• Dataset records:
Lemma mkfs_run files : wf_files files ->
  exists s, fsinv s (final_files files) /\ mkfs (map host files) fresh = Ret tt (s <| img ::= <[45 := mark_used (freeblock s)]> |>).
Proof.
  intros (Hf & Hn & Hfit & Hne). destruct begin_inv as (s0 & E0 & I0). unfold mkfs. rewrite (bind_run _ _ _ _ _ E0). change NINODES with 200 in *.
  destruct (ialloc_inv s0 [] T_DIR I0 ltac:(destruct I0 as [_ [-> _] _ _ _ _ _ _ _]; done) ltac:(done)) as (s1 & E1 & I1). rewrite (bind_run _ _ _ _ _ E1). change (inum_of (length [])) with ROOTINO. change (ROOTINO =? ROOTINO) with true. cbn [negb].
  assert (H46 : total (image_files []) <= FSSIZE) by (vm_compute; discriminate).
  destruct (iappend_inv s1 [(T_DIR, [])] 0 T_DIR [] (mkfs_dirent [46] ROOTINO) I1 eq_refl ltac:(vm_compute; discriminate) ltac:(vm_compute; discriminate)) as (s2 & E2 & I2). change (inum_of 0) with ROOTINO in E2. rewrite (bind_run _ _ _ _ _ E2).
  destruct (iappend_inv s2 _ 0 T_DIR _ (mkfs_dirent [46; 46] ROOTINO) I2 eq_refl ltac:(vm_compute; discriminate) ltac:(vm_compute; discriminate)) as (s3 & E3 & I3). change (inum_of 0) with ROOTINO in E3. rewrite (bind_run _ _ _ _ _ E3).
  assert (I3' : fsinv s3 (image_files [])) by (unfold image_files, dirents; cbn [map concat root_entries imap fst snd]; rewrite app_nil_r; exact I3).
  destruct (files_inv files s3 [] I3' Hf ltac:(cbn [length]; change NINODES with 200; lia) Hfit) as (s4 & E4 & I4). cbn [app] in I4. rewrite (bind_run _ _ _ _ _ E4).
  pose proof (rm_range _ _ (fi_room _ _ I4)) as Hr. assert (HD : len (dirents (root_entries files)) = 16 * (Z.of_nat (length files) + 2)) by (rewrite dirents_len, root_entries_len; lia).
  destruct (root_size_inv s4 _ _ I4 ltac:(by rewrite HD) ltac:(rewrite HD; consts; lia) ltac:(lia)) as (s5 & E5 & Hfb5 & I5). exists s5. split; [exact I5|].
  unfold bind in E5 |- *. unfold bindO in E5 |- *. destruct (rinode ROOTINO s4) as [din s'| | | |]; try discriminate. cbv beta zeta. rewrite E5. unfold gets.
  unfold mkfs_balloc. rewrite (proj2 (Z.ltb_lt (freeblock s5) (BSIZE * 8))) by (rewrite Hfb5; consts; lia). cbn [negb]. rewrite bind_gets, (fi_sb _ _ I5). reflexivity.
Qed.

(** ** The kernel's view of the image *)

(** The inode as [ilock] loads it. *)
Definition inode_on (k : kernel) (inum : Z) : inode :=
  from_dinode (get_dinode (default [] (blk k (IBLOCK inum (the_sb k)))) (dinode_off inum)) (zero_inode <| i_dev := 1 |> <| i_inum := inum |>).

Section kernel_view.
Context (k : kernel) (m : gmap Z (list Z)) (fb : Z).
Hypothesis k_blk : forall b, blk k b = m !! b.
Hypothesis k_sb : the_sb k = new_sb.
Hypothesis m_map : m !! 45 = Some (mark_used fb).
Hypothesis m_room : room m fb.

Lemma view_used b : 0 <= b < FSSIZE -> used k b = (b <? fb).
Proof.
  intros Hb. pose proof (rm_range _ _ m_room) as Hr. unfold used. rewrite k_blk, k_sb. replace (BBLOCK b new_sb) with 45.
  - rewrite m_map. rewrite Z.mod_small by (change BPB with 8192; consts; lia). rewrite <- (Z2Nat.id fb) by (consts; lia). apply mark_used_bits; [change BPB with 8192; consts; lia|lia].
  - unfold BBLOCK, u32. change (s_bmapstart new_sb) with 45. change BPB with 8192. consts. rewrite Z.div_small by lia. done.
Qed.

Lemma view_data b : nmeta <= b < fb -> data_block k b.
Proof. intros Hb. pose proof (rm_range _ _ m_room). split; [rewrite k_sb; change (data_start new_sb) with nmeta; change (s_size new_sb) with FSSIZE; lia|]. rewrite view_used by (consts; lia). apply Z.ltb_lt. lia. Qed.

Lemma view_fblock ip n : fblock k ip n = mblock m (i_addrs ip) n.
Proof. unfold fblock, mblock, ind. by rewrite k_blk. Qed.

Lemma view_inode inum : 0 <= inum < NINODES -> inode_on k inum = from_dinode (the_dinode m inum) (zero_inode <| i_dev := 1 |> <| i_inum := inum |>).
Proof. intros H. unfold inode_on, the_dinode. by rewrite k_sb, iblk_IBLOCK, k_blk by done. Qed.

Lemma view_disk : (forall b, disk k !! b = m !! b) -> fs_disk k.
Proof.
  intros Hd. split; rewrite ?k_sb; [done|done| |].
  - intros n Hn. rewrite Hd. destruct (rm_dom _ _ m_room n Hn) as (d & -> & _). by exists d.
  - intros n Hn. change (data_start new_sb) with nmeta in Hn. pose proof (rm_range _ _ m_room). rewrite view_used by (consts; lia). apply Z.ltb_lt. lia.
Qed.

(** A file of the image is a file for the kernel, with the same bytes. *)
Lemma view_file inum f : 0 <= inum < NINODES -> holds_file m fb inum f -> f.1 <> T_DEV ->
  let ip := inode_on k inum in regular k ip /\ i_type ip = f.1 /\ i_nlink ip = 1 /\ i_size ip = len f.2 /\ fbytes k ip 0 (len f.2) = f.2.
Proof.
  intros Hi [F1 F2 F3 F4] Hty ip. unfold ip. rewrite view_inode by done. rewrite F1. set (A := iaddrs m inum) in *. set (jp := from_dinode _ _). pose proof F2 as [M1 M2 M3 M4 M5 M6 M7 M8 M9]. assert (Hl : 0 <= len f.2) by (unfold len; lia).
  assert (Hn : forall n, 0 <= n < MAXFILE -> fblock k jp n <> 0 -> 0 <= n < nblk (len f.2)) by (intros n Hn H0; rewrite view_fblock in H0; change (i_addrs jp) with A in H0; destruct (decide (n < nblk (len f.2))); [lia|]; by rewrite (M5 n) in H0 by lia).
  assert (Hnb : nblk (len f.2) * BSIZE < len f.2 + BSIZE) by (unfold nblk; consts; Z.div_mod_to_equations; lia).
  split_and!; try done.
  - split; [|done|change (i_size jp) with (len f.2); lia|].
    + split; [done|done| | | |].
      * intros n Hr H0. apply view_data. rewrite view_fblock. apply M4. auto.
      * intros H0. apply view_data. exact (mapped_ind _ _ _ _ _ F2 H0).
      * intros H0 n Hr. change (ind jp) with (nth 12 A 0) in *. rewrite view_fblock. change (i_addrs jp) with A. destruct (decide (n < nblk (len f.2))); [apply M7; lia|rewrite M5 by lia; congruence].
      * intros i j Hi1 Hj H0 E. apply M8; [by apply Hn|apply Hn; [done|by rewrite <- E]|]. rewrite !view_fblock in E. exact E.
    + intros n H0 Hsz. change (i_size jp) with (len f.2) in Hsz. rewrite view_fblock. change (i_addrs jp) with A. pose proof (M4 n) as H4. consts. assert (n < nblk (len f.2)) by (unfold nblk; consts; Z.div_mod_to_equations; lia). lia.
  - apply byte_list_eq; [rewrite fbytes_length; unfold len; lia|]. intros j Hj. rewrite fbytes_length in Hj. unfold byte at 1, fbytes. rewrite list_lookup_fmap, lookup_seqZ_lt by lia. cbn [fmap option_fmap option_map default from_option id].
    unfold fbyte. rewrite view_fblock, k_blk. change (i_addrs jp) with A. rewrite Z.add_0_l. specialize (M9 (Z.of_nat j)). unfold mbyte in M9. rewrite Nat2Z.id in M9. apply M9. unfold len in *. lia.
Qed.
End kernel_view.

(** ** The root directory *)

Lemma zero_entry name : ~ named name (replicate 16 0).
Proof. intros [H _]. by apply H. Qed.


Lemma chunk_entry es z j : (j < length es + z)%nat -> take 16 (drop (16 * j) (dirents es ++ replicate (16 * z) 0)) = default [] ((map (fun e => mkfs_dirent e.1 e.2) es ++ replicate z (replicate 16 0)) !! j).
Proof.
  revert j. induction es as [|e es IH]; intros j Hj; cbn [map app length] in *.
  - unfold dirents. cbn [map concat app]. rewrite lookup_replicate_2 by lia. rewrite drop_replicate, take_replicate. cbn [default from_option id]. f_equal. lia.
  - change (dirents (e :: es)) with (mkfs_dirent e.1 e.2 ++ dirents es). rewrite <- app_assoc. destruct j as [|j].
    + cbn [lookup list_lookup default from_option id]. rewrite Nat.mul_0_r, drop_0. rewrite take_app_le by (rewrite mkfs_dirent_len; lia). apply take_ge. by rewrite mkfs_dirent_len.
    + change (default [] ((?a :: ?l) !! S j)) with (default [] (l !! j)). rewrite <- IH by lia. rewrite drop_app_ge by (rewrite mkfs_dirent_len; lia). rewrite mkfs_dirent_len. do 2 f_equal. lia.
Qed.

Lemma fbytes_slice k ip o n sz : 0 <= o -> 0 <= n -> o + n <= sz -> fbytes k ip o n = take (Z.to_nat n) (drop (Z.to_nat o) (fbytes k ip 0 sz)).
Proof.
  intros Ho Hn Hs. apply list_eq. intros j. unfold fbytes. destruct (decide (j < Z.to_nat n)%nat) as [Hj|Hj].
  - rewrite lookup_take_lt, lookup_drop by lia. rewrite !list_lookup_fmap, !lookup_seqZ_lt by lia. cbn. f_equal. f_equal. lia.
  - rewrite lookup_take_ge by lia. apply lookup_ge_None_2. rewrite length_fmap, length_seqZ. lia.
Qed.

Lemma entries_of k ip es z : i_size ip = 16 * Z.of_nat (length es + z) -> fbytes k ip 0 (i_size ip) = dirents es ++ replicate (16 * z) 0 ->
  entries k ip = map (fun e => mkfs_dirent e.1 e.2) es ++ replicate z (replicate 16 0).
Proof.
  intros Hsz Hb. assert (Hl : length (entries k ip) = (length es + z)%nat) by (rewrite entries_length, Hsz; change DIRENT with 16; rewrite Z.mul_comm, Z.div_mul by lia; lia).
  apply list_eq. intros j. destruct (decide (j < length es + z)%nat) as [Hj|Hj].
  - rewrite entries_lookup by lia. change DIRENT with 16. rewrite (fbytes_slice k ip _ 16 (i_size ip)), Hb by lia. replace (Z.to_nat (16 * Z.of_nat j)) with (16 * j)%nat by lia. change (Z.to_nat 16) with 16%nat. rewrite chunk_entry by done.
    destruct (lookup_lt_is_Some_2 (map (fun e => mkfs_dirent e.1 e.2) es ++ replicate z (replicate 16 0)) j) as [x ->]; [rewrite length_app, length_map, length_replicate; lia|done].
  - rewrite !lookup_ge_None_2; [done|rewrite length_app, length_map, length_replicate; lia|lia].
Qed.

• Exercise brief: Take the entries above and return only the lines from the one with "destruct (ialloc_inv s0" to the one with "Definition inode_on (k", both included, unchanged.

• Problem solution:
  destruct (ialloc_inv s0 [] T_DIR I0 ltac:(destruct I0 as [_ [-> _] _ _ _ _ _ _ _]; done) ltac:(done)) as (s1 & E1 & I1). rewrite (bind_run _ _ _ _ _ E1). change (inum_of (length [])) with ROOTINO. change (ROOTINO =? ROOTINO) with true. cbn [negb].
  assert (H46 : total (image_files []) <= FSSIZE) by (vm_compute; discriminate).
  destruct (iappend_inv s1 [(T_DIR, [])] 0 T_DIR [] (mkfs_dirent [46] ROOTINO) I1 eq_refl ltac:(vm_compute; discriminate) ltac:(vm_compute; discriminate)) as (s2 & E2 & I2). change (inum_of 0) with ROOTINO in E2. rewrite (bind_run _ _ _ _ _ E2).
  destruct (iappend_inv s2 _ 0 T_DIR _ (mkfs_dirent [46; 46] ROOTINO) I2 eq_refl ltac:(vm_compute; discriminate) ltac:(vm_compute; discriminate)) as (s3 & E3 & I3). change (inum_of 0) with ROOTINO in E3. rewrite (bind_run _ _ _ _ _ E3).
  assert (I3' : fsinv s3 (image_files [])) by (unfold image_files, dirents; cbn [map concat root_entries imap fst snd]; rewrite app_nil_r; exact I3).
  destruct (files_inv files s3 [] I3' Hf ltac:(cbn [length]; change NINODES with 200; lia) Hfit) as (s4 & E4 & I4). cbn [app] in I4. rewrite (bind_run _ _ _ _ _ E4).
  pose proof (rm_range _ _ (fi_room _ _ I4)) as Hr. assert (HD : len (dirents (root_entries files)) = 16 * (Z.of_nat (length files) + 2)) by (rewrite dirents_len, root_entries_len; lia).
  destruct (root_size_inv s4 _ _ I4 ltac:(by rewrite HD) ltac:(rewrite HD; consts; lia) ltac:(lia)) as (s5 & E5 & Hfb5 & I5). exists s5. split; [exact I5|].
  unfold bind in E5 |- *. unfold bindO in E5 |- *. destruct (rinode ROOTINO s4) as [din s'| | | |]; try discriminate. cbv beta zeta. rewrite E5. unfold gets.
  unfold mkfs_balloc. rewrite (proj2 (Z.ltb_lt (freeblock s5) (BSIZE * 8))) by (rewrite Hfb5; consts; lia). cbn [negb]. rewrite bind_gets, (fi_sb _ _ I5). reflexivity.
Qed.

(** ** The kernel's view of the image *)

(** The inode as [ilock] loads it. *)
Definition inode_on (k : kernel) (inum : Z) : inode :=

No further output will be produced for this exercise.